= Task input =

Definition publicAddressConfigureCmd (noRestart : bool) (addr : string) : IO (option goerror) :=
  let canonical := match parse_ipv4 addr with
                   | Some octets => streq (ipv4_text octets) addr
                   | None => false
                   end in
  if negb canonical
  then refuse (Invalidf (quote addr +:+ " is not a canonical IPv4 address"))
  else
    dispatchMutating printOption "appliance.public-address.configure"
      (mutating_request "public-address configure"
         ([addr] ++ (if noRestart then ["--no-restart"] else [])) None).

Definition registerLocalCmd (username passwordFile : string) : IO (option goerror) :=
  if is_empty username || is_empty passwordFile
  then refuse (Usagef "--username and --password-file are both required")
  else if negb (full_match usernameShape username)
  then refuse (Invalidf (sprintf ["username "; quote username;
                                  " has a shape this CLI refuses to pass on"]))
  else
    secret ← ReadSecretFile "password file" passwordFile;
    match secret with
    | Err e => mret (Some e)
    | Ok secret =>
        dispatchMutating printOption "appliance.gateway.register-local"
          (mutating_request "gateway register-local"
             ["--username"; username; "--password-stdin"] (Some secret))
    end.

Definition credentialsBootstrapCmd : IO (option goerror) :=
  if streq printOption "json"
  then refuse (Invalidf ("credentials bootstrap has no JSON mode: the credential must not " +:+
                         "land in machine-collected output"))
  else
    terminal ← stdioIsTerminal;
    if negb terminal
    then refuse (cli_error Precondition
           ("credentials bootstrap runs only on an interactive local console (stdin and stdout " +:+
            "must be a terminal, not redirected)") "" "console-required")
    else dispatchMutating printOption "appliance.credentials.bootstrap"
           (mutating_request "credentials bootstrap" [] None).

(** [output] is the path of the last [--output] that was not a format. *)
Definition diagnosticsCreateCmd (redact : bool) (output : string) : IO (option goerror) :=
  if negb redact
  then refuse (Usagef "--redact is required; an unredacted archive does not exist by design")
  else if negb (is_empty output) && negb (is_abs output)
  then refuse (Invalidf ("--output must be an absolute path, got " +:+ quote output))
  else
    dispatchMutating printOption "appliance.diagnostics.create"
      (mutating_request "diagnostics create"
         (["--redact"] ++ (if is_empty output then [] else ["--output"; output])) None).

Definition since_refused (since : string) : bool :=
  match parse_duration since with
  | Some d => (d <=? 0)%Z || (maxLogSince <? d)%Z
  | None => true
  end.

Definition logsCmd (redact : bool) (since : string) (lines : Z) (component : string)
    : IO (option goerror) :=
  if negb (str_in component logComponents)
  then refuse (Invalidf (sprintf ["component "; quote component;
    " is not in the allowlist (gateway, oam, ui, caddy, postgres, state, dataplane, management)"]))
  else if negb redact
  then refuse (Usagef "--redact is required; unredacted log export does not exist by design")
  else if negb (is_empty since) && since_refused since
  then refuse (Invalidf (sprintf ["--since must be a positive duration up to 168h0m0s, got ";
                                  quote since]))
  else if negb (lines =? 0)%Z && ((lines <? 1)%Z || (maxLogLines <? lines)%Z)
  then refuse (Invalidf (sprintf ["--lines must be between 1 and "; itoa maxLogLines; ", got ";
                                  itoa lines]))
  else
    dispatchMutating printOption "appliance.logs"
      (mutating_request "logs"
         ([component; "--redact"] ++ (if is_empty since then [] else ["--since"; since])
          ++ (if (lines =? 0)%Z then [] else ["--lines"; itoa lines])) None).

Definition backupKeyCreateCmd (newKeyFile : string) : IO (option goerror) :=
  if is_empty newKeyFile
  then refuse (Usagef "--key-file is required (the new key's absolute path)")
  else if negb (is_abs newKeyFile)
  then refuse (Invalidf ("--key-file must be an absolute path, got " +:+ quote newKeyFile))
  else
    info ← lstat newKeyFile;
    match info with
    | Ok _ =>
        refuse (cli_error Precondition
          (quote newKeyFile +:+ " already exists; key-create refuses to overwrite a key") ""
          "secret-file-refused")
    | Err _ =>
        dispatchMutating printOption "appliance.backup.key-create"
          (mutating_request "backup key-create" ["--key-file"; newKeyFile] None)
    end.

Definition backupArchiveCmd (subcommand keyFile path : string) : IO (option goerror) :=
  if negb (is_abs path)
  then refuse (Invalidf ("the archive path must be absolute, got " +:+ quote path))
  else if is_empty keyFile then refuse (Usagef "--key-file is required")
  else
    checked ← CheckSecretPath "key file" keyFile;
    match checked with
    | Err e => mret (Some e)
    | Ok _ =>
        dispatchMutating printOption
          ("appliance." +:+ replace_byte " "%char "."%char subcommand)
          (mutating_request subcommand [path; "--key-file"; keyFile] None)
    end.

= Exercise =
Every line of the listing that holds the string "itoa" counts once. Give the total alone.

= Output =
3